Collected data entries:
(* ===== verification/FatDir.v ===== *)
(** * FAT file system: directories (fatfs_supp.c)

    Searching a directory, creating, deleting, truncating and renaming files. *)
From S2P Require Import Prelude Blib BlibContract FatDate FatStore FatTable FatTableSpec FatChain.
From S2P Require Import FatFile FatDentry.

Definition add_cluster_pos (n : Z) (pos : fatfs_data_pos_t) : fatfs_data_pos_t :=
  set_cluster_pos (u32 (cluster_pos pos + n)) pos.

Definition set_filename n (d : fatfs_dir_entry_t) := mk_dentry n (mode d) (size d) (ctime d)
  (atime d) (mtime d) (priv_data d) (d_cluster d) (parent_cluster d) (disk_pos d).
Definition set_size s (d : fatfs_dir_entry_t) := mk_dentry (filename d) (mode d) s (ctime d)
  (atime d) (mtime d) (priv_data d) (d_cluster d) (parent_cluster d) (disk_pos d).
Definition set_amtime t (d : fatfs_dir_entry_t) := mk_dentry (filename d) (mode d) (size d) (ctime d)
  t t (priv_data d) (d_cluster d) (parent_cluster d) (disk_pos d).
Definition set_atime t (d : fatfs_dir_entry_t) := mk_dentry (filename d) (mode d) (size d) (ctime d)
  t (mtime d) (priv_data d) (d_cluster d) (parent_cluster d) (disk_pos d).
Definition set_parent_cluster c (d : fatfs_dir_entry_t) := mk_dentry (filename d) (mode d) (size d)
  (ctime d) (atime d) (mtime d) (priv_data d) (d_cluster d) c (disk_pos d).
Definition set_disk_pos p (d : fatfs_dir_entry_t) := mk_dentry (filename d) (mode d) (size d)
  (ctime d) (atime d) (mtime d) (priv_data d) (d_cluster d) (parent_cluster d) p.

(** [raw->cluster = lo; raw->cluster_HI = hi; raw->size = sz] *)
Definition set_raw_cluster lo hi sz (d : fat_raw_dir_entry_t) : fat_raw_dir_entry_t :=
  mk_raw (name d) (ext d) (attr d) (nt_reserved d) (crt_sec_100 d) (crt_time d)
    (crt_date d) (acc_date d) hi (wrt_time d) (wrt_date d) lo sz.

Definition is_root_dir_entry (d : fatfs_dir_entry_t) : bool :=
  (0 =? char_at (filename d)) && (0 =? d_cluster d).

(** [dir_entries] bounds the turns of a search: the entries of the fixed root
    directory and those of every cluster. *)
Definition dir_entries (disk : fatfs_disk_t) : nat :=
  (Z.to_nat (fat_root_dir_size disk / DENTRY_SIZE)
   + Z.to_nat (fat_tbl_nents disk * (cluster_size disk / DENTRY_SIZE)) + 2)%nat.

Definition fatfs_get_root_dir_entry (disk : fatfs_disk_t) : fatfs_dir_entry_t := {|
  filename := [];
  mode := stat_mode_DIR;
  size := fat_root_dir_size disk;
  ctime := 0;
  atime := 0;
  mtime := 0;
  priv_data := 0;
  d_cluster := 0;
  parent_cluster := 0;
  disk_pos := mk_pos 0 0 0;
|}.

Section Dir.
Context {B : Type} {lib : BlockLibrary B}.
Implicit Types (disk : fatfs_disk_t) (pos : fatfs_data_pos_t).

(** The position of the root directory of a FAT32 disk is that of its cluster. *)
Definition correct_root disk pos : fatfs_data_pos_t :=
  if decide (fat_type disk = FATFS_FAT32) then
    if 0 =? cluster pos then set_cluster (fat_root_dir_cluster disk) pos else pos
  else pos.

(** The test at the head of both search loops; [full] is the error at the end
    of the fixed root directory. *)
Definition dir_page disk pos (full opts : Z) : M B (Z * fatfs_data_pos_t) :=
  if 0 =? cluster pos then
    mret (if cluster_pos pos >=? fat_root_dir_size disk then full else ENOERR, pos)
  else if cluster_pos pos >=? cluster_size disk then get_next_cluster disk pos opts
  else mret (ENOERR, pos).

(** Returns the error, the entry read last and the position. *)
Fixpoint next_dentry_loop disk (fuel : nat) pos :
    M B (Z * option fat_raw_dir_entry_t * fatfs_data_pos_t) :=
  match fuel with
  | O => crash
  | S fuel =>
      '(err, pos) ← dir_page disk pos EEOF CO_NONE;
      if negb (err =? ENOERR) then mret (err, None, pos)
      else
        '(err, dentry) ← read_raw_dentry disk pos;
        if negb (err =? ENOERR) then mret (err, None, pos)
        else if DENTRY_IS_ZERO dentry then mret (EEOF, Some dentry, pos)
        else if negb (DENTRY_IS_DELETED dentry) then mret (ENOERR, Some dentry, pos)
        else next_dentry_loop disk fuel (add_cluster_pos DENTRY_SIZE pos)
  end.

Definition read_next_raw_dentry disk pos : M B (Z * option fat_raw_dir_entry_t * fatfs_data_pos_t) :=
  next_dentry_loop disk (dir_entries disk) (correct_root disk pos).

Fixpoint free_dentry_loop disk (fuel : nat) cpos : M B (Z * fatfs_data_pos_t) :=
  match fuel with
  | O => crash
  | S fuel =>
      '(err, cpos) ← dir_page disk cpos ENOSPC (Z.lor CO_EXTEND CO_ERASE_NEW);
      if negb (err =? ENOERR) then mret (err, cpos)
      else
        '(err, raw_dentry) ← read_raw_dentry disk cpos;
        if negb (err =? ENOERR) then mret (err, cpos)
        else if DENTRY_IS_DELETED raw_dentry then mret (ENOERR, cpos)
        else if DENTRY_IS_ZERO raw_dentry then mret (ENOERR, cpos)
        else free_dentry_loop disk fuel (add_cluster_pos DENTRY_SIZE cpos)
  end.

(** On an error the caller's position is not changed. *)
Definition get_free_raw_dentry disk pos : M B (Z * fatfs_data_pos_t) :=
  '(err, cpos) ← free_dentry_loop disk (dir_entries disk) (correct_root disk pos);
  mret (err, if err =? ENOERR then cpos else pos).

(** [strncpy(filename, name, namelen); filename[namelen] = '\0'], where [name] is
    given up to its terminator: a write outside [filename[12+1]] is undefined. *)
Definition copy_filename (name : list byte) (namelen : Z) : M B (list byte) :=
  if (0 <=? namelen) && (namelen <=? 12) then mret (take (Z.to_nat namelen) name) else crash.

Definition init_dir_entry (timestamp : Z) (name : list byte) (namelen mode parent first_cluster : Z)
    pos : M B fatfs_dir_entry_t :=
  let namelen := if 0 =? namelen then 12 else namelen in
  fname ← copy_filename name namelen;
  mret {| filename := fname;
          mode := mode;
          size := 0;
          ctime := timestamp;
          atime := timestamp;
          mtime := timestamp;
          priv_data := 0;
          d_cluster := first_cluster;
          parent_cluster := parent;
          disk_pos := pos |}.

(** Returns the error, the new position and, without error, the entry. *)
Definition fatfs_read_dir_entry disk (dir : fatfs_dir_entry_t) pos :
    M B (Z * fatfs_data_pos_t * option fatfs_dir_entry_t) :=
  '(err, raw_dentry, pos) ← read_next_raw_dentry disk pos;
  if negb (err =? ENOERR) then mret (err, pos, None)
  else
    match raw_dentry with
    | Some raw_dentry =>
        let dentry := raw_to_dentry raw_dentry pos (d_cluster dir) in
        mret (ENOERR, add_cluster_pos DENTRY_SIZE pos, Some dentry)
    | None => crash
    end.

Definition fatfs_write_dir_entry disk (dentry : fatfs_dir_entry_t) : M B Z :=
  write_raw_dentry disk (disk_pos dentry) (dentry_to_raw dentry).

(** The count of [fatfs_delete_file]: [inl] is an error that ends it. *)
Fixpoint count_children disk (fuel : nat) pos (i : Z) : M B (Z + Z) :=
  match fuel with
  | O => crash
  | S fuel =>
      '(err, _, pos) ← read_next_raw_dentry disk pos;
      if EEOF =? err then mret (inr i)
      else if negb (err =? ENOERR) then mret (inl err)
      else count_children disk fuel (add_cluster_pos DENTRY_SIZE pos) (i + 1)
  end.

Definition fatfs_delete_file disk (file : fatfs_dir_entry_t) : M B Z :=
  if is_root_dir_entry file then mret EINVAL
  else
    let raw_dentry := dentry_to_raw file in
    children ← (if DENTRY_IS_DIR raw_dentry then
                  count_children disk (dir_entries disk) (fatfs_initpos file) 0
                else mret (inr 0));
    match children with
    | inl err => mret err
    | inr i =>
        if i >? 2 then mret EPERM
        else
          free_cluster_chain disk
            (Z.lor (cluster_LO raw_dentry) (Z.shiftl (cluster_HI raw_dentry) 16)) ;;
          write_raw_dentry disk (disk_pos file) (raw_dentry_set_deleted raw_dentry)
    end.

(** The creating functions return the error and [*dentry], once it is set. *)
Definition fatfs_create_file (timestamp : Z) disk (dir : fatfs_dir_entry_t) (name : list byte)
    (namelen : Z) : M B (Z * option fatfs_dir_entry_t) :=
  let pos := fatfs_initpos dir in
  '(err, pos) ← get_free_raw_dentry disk pos;
  if negb (err =? ENOERR) then mret (err, None)
  else
    dentry ← init_dir_entry timestamp name namelen stat_mode_REG (d_cluster dir) 0 pos;
    err ← fatfs_write_dir_entry disk dentry;
    mret (err, Some dentry).

Definition fatfs_create_dir (timestamp : Z) disk (dir : fatfs_dir_entry_t) (name : list byte)
    (namelen : Z) : M B (Z * option fatfs_dir_entry_t) :=
  '(err, free_cluster) ← find_next_free_cluster disk 0 (Z.lor CO_MARK_LAST CO_ERASE_NEW);
  if negb (err =? ENOERR) then mret (err, None)
  else
    let pos := fatfs_initpos dir in
    '(err, pos) ← get_free_raw_dentry disk pos;
    if negb (err =? ENOERR) then mret (err, None)
    else
      dentry ← init_dir_entry timestamp name namelen stat_mode_DIR (d_cluster dir) free_cluster pos;
      err ← fatfs_write_dir_entry disk dentry;
      if negb (err =? ENOERR) then mret (err, Some dentry)
      else
        let pos := fatfs_initpos dentry in
        cdentry ← init_dir_entry timestamp [DOT] 0 stat_mode_DIR (d_cluster dentry)
                    (d_cluster dentry) pos;
        err ← fatfs_write_dir_entry disk cdentry;
        if negb (err =? ENOERR) then mret (err, Some dentry)
        else
          let pos := add_cluster_pos DENTRY_SIZE pos in
          cdentry ← init_dir_entry timestamp [DOT; DOT] 0 stat_mode_DIR (d_cluster dentry)
                      (d_cluster dir) pos;
          err ← fatfs_write_dir_entry disk cdentry;
          mret (err, Some dentry).

(** Returns the error and [*file]. *)
Definition fatfs_trunc_file (timestamp : Z) disk (file : fatfs_dir_entry_t) :
    M B (Z * fatfs_dir_entry_t) :=
  if S_ISDIR (mode file) then mret (EINVAL, file)
  else if 0 =? size file then mret (ENOERR, file)
  else
    err ← free_cluster_chain disk (d_cluster file);
    if negb (err =? ENOERR) then mret (err, file)
    else
      let file := set_amtime timestamp (set_size 0 (set_d_cluster 0 file)) in
      err ← fatfs_write_dir_entry disk file;
      mret (err, file).

(** The search for the '..' entry of a directory that has been moved. *)
Fixpoint fix_dotdot disk (fuel : nat) (cluster2 : Z) pos : M B Z :=
  match fuel with
  | O => crash
  | S fuel =>
      '(err, raw_cdentry, pos) ← read_next_raw_dentry disk pos;
      if EEOF =? err then mret EINVAL
      else if negb (err =? ENOERR) then mret err
      else
        match raw_cdentry with
        | None => crash
        | Some raw_cdentry =>
            if (DOT =? nthZ (name raw_cdentry) 0) && (DOT =? nthZ (name raw_cdentry) 1) then
              write_raw_dentry disk pos
                (set_raw_cluster (Z.land cluster2 0xFFFF) (u16 (Z.shiftr cluster2 16))
                   (raw_size raw_cdentry) raw_cdentry)
            else fix_dotdot disk fuel cluster2 (add_cluster_pos DENTRY_SIZE pos)
        end
  end.

(** [same_dir] is the test [dir1 == dir2]. Returns the error and [*target]. *)
Definition fatfs_rename_file disk (same_dir : bool) (target dir2 : fatfs_dir_entry_t)
    (name : list byte) (namelen : Z) : M B (Z * fatfs_dir_entry_t) :=
  if is_root_dir_entry target then mret (EINVAL, target)
  else
    fname ← copy_filename name namelen;
    let target := set_filename fname target in
    if same_dir then
      err ← fatfs_write_dir_entry disk target;
      mret (err, target)
    else
      let new_pos := fatfs_initpos dir2 in
      '(err, new_pos) ← get_free_raw_dentry disk new_pos;
      if negb (err =? ENOERR) then mret (err, target)
      else
        let raw_dentry := dentry_to_raw target in
        err ← write_raw_dentry disk new_pos raw_dentry;
        if negb (err =? ENOERR) then mret (err, target)
        else
          let raw_dentry := set_raw_cluster 0 0 0 (raw_dentry_set_deleted raw_dentry) in
          err ← write_raw_dentry disk (disk_pos target) raw_dentry;
          if negb (err =? ENOERR) then mret (err, target)
          else
            let target := set_parent_cluster (d_cluster dir2) (set_disk_pos new_pos target) in
            if S_ISDIR (mode target) then
              err ← fix_dotdot disk (dir_entries disk) (d_cluster dir2) (fatfs_initpos target);
              mret (err, target)
            else mret (ENOERR, target).
End Dir.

- Exercise instructions -
Only the lines from the start of the data to the line holding "From S2P Require Import Prelude" are wanted; return them exactly, both ends included.

- Output of the exercise -
(* ===== verification/FatDir.v ===== *)
(** * FAT file system: directories (fatfs_supp.c)

    Searching a directory, creating, deleting, truncating and renaming files. *)
From S2P Require Import Prelude Blib BlibContract FatDate FatStore FatTable FatTableSpec FatChain.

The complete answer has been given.